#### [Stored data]
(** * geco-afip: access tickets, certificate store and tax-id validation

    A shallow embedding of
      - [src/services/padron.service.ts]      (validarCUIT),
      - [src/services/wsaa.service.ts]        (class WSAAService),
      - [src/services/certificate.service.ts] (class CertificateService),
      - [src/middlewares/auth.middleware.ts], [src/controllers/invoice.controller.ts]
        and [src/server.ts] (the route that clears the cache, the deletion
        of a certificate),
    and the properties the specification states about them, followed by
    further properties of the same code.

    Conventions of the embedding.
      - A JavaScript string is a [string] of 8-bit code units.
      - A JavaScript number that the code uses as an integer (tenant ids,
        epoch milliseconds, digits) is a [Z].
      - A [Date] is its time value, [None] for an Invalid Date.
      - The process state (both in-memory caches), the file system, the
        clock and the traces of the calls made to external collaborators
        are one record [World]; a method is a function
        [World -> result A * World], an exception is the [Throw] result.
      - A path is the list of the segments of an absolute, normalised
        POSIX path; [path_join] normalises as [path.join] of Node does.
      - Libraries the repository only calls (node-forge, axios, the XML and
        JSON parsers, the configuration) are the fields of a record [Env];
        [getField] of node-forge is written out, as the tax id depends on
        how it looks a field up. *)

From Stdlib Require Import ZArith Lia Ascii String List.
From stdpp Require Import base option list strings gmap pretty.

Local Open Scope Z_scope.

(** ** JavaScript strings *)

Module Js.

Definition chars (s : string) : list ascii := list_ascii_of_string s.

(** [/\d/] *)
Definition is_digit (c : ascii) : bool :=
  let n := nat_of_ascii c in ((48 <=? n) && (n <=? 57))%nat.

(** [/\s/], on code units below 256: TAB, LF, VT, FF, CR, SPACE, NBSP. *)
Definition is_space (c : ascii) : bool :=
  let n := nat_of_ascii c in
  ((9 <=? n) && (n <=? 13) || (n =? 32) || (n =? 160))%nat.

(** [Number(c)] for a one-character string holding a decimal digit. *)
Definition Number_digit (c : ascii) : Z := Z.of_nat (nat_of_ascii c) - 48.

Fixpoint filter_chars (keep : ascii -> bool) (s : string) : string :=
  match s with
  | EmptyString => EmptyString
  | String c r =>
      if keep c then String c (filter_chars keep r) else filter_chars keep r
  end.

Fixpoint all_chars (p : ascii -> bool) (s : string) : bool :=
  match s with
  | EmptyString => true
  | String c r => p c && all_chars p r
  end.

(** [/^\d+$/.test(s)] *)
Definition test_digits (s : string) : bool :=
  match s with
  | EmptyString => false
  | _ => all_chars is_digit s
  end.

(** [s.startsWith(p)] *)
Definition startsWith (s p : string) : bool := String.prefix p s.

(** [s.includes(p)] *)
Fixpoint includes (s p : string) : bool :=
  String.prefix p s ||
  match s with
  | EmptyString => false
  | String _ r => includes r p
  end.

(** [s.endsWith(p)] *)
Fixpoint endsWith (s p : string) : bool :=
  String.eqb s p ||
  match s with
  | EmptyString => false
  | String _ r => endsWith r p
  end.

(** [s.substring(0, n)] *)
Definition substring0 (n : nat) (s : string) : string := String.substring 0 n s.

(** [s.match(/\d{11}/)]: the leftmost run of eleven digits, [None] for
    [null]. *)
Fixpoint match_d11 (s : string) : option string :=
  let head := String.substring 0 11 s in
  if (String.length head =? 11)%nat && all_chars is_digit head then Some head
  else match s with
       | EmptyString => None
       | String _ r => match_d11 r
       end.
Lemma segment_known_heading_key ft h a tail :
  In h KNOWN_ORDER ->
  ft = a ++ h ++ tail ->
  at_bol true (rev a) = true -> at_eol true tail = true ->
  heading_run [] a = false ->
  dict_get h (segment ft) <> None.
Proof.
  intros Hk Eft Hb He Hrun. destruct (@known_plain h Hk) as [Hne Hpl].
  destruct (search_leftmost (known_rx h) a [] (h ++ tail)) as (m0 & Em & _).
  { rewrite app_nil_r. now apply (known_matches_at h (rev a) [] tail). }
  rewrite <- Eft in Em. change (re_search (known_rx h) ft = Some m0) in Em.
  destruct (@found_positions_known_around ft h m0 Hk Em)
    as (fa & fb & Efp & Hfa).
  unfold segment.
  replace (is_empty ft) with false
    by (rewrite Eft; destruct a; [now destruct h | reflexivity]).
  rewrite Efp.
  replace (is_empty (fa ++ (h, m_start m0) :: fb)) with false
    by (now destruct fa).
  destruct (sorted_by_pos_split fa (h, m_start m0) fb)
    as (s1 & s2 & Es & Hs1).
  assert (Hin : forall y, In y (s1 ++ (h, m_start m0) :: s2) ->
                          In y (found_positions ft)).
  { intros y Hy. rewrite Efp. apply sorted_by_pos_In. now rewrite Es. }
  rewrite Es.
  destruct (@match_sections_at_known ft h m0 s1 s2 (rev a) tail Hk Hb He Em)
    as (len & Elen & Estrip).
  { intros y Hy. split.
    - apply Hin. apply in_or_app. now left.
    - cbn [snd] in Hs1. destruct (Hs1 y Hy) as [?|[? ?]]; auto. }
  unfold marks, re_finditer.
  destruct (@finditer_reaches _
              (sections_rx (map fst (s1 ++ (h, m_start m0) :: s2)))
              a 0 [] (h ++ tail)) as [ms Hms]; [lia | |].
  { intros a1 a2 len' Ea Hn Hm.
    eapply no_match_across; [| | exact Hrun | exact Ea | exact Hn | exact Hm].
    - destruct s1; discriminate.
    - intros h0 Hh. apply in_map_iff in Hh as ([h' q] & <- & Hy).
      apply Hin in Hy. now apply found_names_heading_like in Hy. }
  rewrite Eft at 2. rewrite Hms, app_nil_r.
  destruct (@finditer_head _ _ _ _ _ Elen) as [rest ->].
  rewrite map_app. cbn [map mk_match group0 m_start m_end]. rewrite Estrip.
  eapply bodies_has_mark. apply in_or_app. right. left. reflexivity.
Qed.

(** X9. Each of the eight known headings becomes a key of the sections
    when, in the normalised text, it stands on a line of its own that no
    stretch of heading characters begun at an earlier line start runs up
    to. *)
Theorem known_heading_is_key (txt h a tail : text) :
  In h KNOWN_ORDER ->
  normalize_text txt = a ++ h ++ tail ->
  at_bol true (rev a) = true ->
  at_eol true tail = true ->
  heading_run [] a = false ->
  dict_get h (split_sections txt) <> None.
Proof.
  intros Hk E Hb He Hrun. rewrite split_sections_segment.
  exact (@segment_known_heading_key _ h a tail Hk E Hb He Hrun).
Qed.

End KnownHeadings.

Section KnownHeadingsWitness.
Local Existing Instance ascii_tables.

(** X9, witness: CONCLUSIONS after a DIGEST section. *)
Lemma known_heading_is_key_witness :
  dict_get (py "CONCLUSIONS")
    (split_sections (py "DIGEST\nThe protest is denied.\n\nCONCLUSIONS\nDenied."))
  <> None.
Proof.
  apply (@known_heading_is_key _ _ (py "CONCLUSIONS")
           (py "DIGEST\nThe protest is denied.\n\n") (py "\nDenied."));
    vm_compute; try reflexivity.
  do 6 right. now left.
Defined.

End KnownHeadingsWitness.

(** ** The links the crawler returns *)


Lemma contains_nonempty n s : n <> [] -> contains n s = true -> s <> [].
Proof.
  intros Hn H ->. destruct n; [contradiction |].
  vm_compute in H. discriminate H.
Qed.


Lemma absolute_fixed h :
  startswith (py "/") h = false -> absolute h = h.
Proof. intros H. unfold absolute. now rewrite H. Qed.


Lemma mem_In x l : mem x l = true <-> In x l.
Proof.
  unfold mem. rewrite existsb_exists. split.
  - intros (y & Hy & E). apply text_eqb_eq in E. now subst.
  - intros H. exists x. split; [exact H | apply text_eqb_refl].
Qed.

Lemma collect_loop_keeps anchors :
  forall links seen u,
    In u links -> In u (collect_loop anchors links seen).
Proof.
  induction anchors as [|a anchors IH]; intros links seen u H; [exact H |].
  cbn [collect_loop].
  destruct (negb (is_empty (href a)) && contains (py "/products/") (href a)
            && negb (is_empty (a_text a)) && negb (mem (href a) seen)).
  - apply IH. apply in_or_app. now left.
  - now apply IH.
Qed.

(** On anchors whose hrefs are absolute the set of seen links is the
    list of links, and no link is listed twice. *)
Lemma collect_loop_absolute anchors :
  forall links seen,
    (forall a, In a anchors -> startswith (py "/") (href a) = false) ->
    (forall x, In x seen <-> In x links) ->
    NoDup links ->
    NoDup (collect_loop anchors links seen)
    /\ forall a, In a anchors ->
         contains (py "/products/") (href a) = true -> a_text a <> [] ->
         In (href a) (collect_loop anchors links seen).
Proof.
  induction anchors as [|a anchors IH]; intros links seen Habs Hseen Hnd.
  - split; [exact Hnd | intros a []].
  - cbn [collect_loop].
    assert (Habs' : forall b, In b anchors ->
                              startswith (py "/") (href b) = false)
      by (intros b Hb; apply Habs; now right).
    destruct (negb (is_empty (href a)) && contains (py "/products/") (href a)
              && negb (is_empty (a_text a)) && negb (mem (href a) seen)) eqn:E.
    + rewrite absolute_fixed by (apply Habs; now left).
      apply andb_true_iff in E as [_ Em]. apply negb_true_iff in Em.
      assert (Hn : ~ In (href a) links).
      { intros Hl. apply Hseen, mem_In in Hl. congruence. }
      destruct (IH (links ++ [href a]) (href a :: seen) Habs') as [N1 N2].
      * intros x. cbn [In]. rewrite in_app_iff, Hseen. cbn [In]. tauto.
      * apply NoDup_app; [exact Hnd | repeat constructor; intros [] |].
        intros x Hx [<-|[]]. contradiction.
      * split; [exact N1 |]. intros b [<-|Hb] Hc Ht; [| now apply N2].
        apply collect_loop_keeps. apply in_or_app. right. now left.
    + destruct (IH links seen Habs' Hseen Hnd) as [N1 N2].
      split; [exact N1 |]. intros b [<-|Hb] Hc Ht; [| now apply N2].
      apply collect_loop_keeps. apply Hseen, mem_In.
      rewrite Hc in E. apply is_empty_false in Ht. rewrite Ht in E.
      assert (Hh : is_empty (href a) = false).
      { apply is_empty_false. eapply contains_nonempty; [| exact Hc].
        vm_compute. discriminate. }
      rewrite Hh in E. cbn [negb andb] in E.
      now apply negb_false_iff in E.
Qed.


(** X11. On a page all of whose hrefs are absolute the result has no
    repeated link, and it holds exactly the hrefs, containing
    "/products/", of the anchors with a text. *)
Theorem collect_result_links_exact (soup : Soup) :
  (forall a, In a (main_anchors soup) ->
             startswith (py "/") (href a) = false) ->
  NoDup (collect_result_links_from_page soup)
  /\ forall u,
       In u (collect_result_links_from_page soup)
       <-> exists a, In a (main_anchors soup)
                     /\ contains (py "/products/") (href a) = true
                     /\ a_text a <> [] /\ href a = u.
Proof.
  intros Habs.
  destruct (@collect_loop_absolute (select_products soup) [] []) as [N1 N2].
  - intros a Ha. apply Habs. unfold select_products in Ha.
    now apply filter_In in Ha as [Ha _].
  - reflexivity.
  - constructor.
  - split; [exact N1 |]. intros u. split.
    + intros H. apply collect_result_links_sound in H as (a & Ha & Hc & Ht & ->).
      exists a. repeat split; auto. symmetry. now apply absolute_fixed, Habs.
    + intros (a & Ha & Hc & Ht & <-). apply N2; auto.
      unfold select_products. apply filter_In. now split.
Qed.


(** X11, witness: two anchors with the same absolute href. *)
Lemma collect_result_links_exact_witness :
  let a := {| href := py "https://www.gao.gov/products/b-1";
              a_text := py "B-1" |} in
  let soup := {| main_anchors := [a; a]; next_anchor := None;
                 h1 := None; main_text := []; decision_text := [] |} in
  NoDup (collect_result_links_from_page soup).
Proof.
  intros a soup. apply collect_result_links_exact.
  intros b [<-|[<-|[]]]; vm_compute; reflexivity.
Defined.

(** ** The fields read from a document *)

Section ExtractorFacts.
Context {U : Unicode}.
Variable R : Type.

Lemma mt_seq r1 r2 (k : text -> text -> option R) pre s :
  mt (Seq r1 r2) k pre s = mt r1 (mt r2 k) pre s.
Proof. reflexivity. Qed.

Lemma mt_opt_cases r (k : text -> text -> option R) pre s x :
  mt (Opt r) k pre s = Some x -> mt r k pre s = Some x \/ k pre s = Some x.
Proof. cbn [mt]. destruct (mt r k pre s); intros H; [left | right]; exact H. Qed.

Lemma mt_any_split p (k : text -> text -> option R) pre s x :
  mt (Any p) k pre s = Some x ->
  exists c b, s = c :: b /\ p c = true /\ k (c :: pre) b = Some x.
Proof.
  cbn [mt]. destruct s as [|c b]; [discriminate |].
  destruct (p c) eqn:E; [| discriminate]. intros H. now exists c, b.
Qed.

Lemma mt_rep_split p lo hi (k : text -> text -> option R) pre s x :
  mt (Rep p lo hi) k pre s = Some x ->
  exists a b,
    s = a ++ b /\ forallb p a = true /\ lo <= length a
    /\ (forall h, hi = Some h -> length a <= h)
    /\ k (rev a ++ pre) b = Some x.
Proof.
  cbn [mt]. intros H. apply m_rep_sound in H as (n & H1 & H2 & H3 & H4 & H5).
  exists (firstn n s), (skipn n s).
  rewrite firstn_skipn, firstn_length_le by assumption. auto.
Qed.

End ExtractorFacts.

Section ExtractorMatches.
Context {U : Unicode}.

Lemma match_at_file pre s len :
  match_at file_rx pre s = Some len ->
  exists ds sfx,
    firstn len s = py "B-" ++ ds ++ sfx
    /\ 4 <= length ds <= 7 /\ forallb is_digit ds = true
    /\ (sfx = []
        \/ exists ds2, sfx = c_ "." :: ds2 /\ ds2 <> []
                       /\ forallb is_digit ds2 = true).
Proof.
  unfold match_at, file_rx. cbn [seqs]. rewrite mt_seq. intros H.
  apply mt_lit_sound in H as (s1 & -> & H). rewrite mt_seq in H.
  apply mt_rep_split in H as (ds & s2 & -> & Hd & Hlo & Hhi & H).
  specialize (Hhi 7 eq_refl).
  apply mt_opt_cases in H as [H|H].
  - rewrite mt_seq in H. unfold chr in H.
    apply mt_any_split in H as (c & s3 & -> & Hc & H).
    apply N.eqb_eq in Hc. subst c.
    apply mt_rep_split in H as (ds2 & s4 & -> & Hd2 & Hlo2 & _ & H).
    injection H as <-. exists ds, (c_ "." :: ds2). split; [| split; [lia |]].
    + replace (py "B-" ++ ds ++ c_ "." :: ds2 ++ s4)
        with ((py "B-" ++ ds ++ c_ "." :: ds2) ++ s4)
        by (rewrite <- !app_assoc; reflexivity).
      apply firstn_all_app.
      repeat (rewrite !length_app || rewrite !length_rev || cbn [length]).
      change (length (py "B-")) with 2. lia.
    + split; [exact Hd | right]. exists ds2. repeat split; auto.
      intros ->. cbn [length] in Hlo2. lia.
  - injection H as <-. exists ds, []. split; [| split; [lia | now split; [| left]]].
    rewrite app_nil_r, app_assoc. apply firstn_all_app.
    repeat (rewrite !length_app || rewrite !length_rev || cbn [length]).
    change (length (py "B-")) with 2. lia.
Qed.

#### [Exercise instructions]
Only exact copies of the lines from the one containing "- injection H" to the end of the records belong in the answer.

#### [Solution]
  - injection H as <-. exists ds, []. split; [| split; [lia | now split; [| left]]].
    rewrite app_nil_r, app_assoc. apply firstn_all_app.
    repeat (rewrite !length_app || rewrite !length_rev || cbn [length]).
    change (length (py "B-")) with 2. lia.
Qed.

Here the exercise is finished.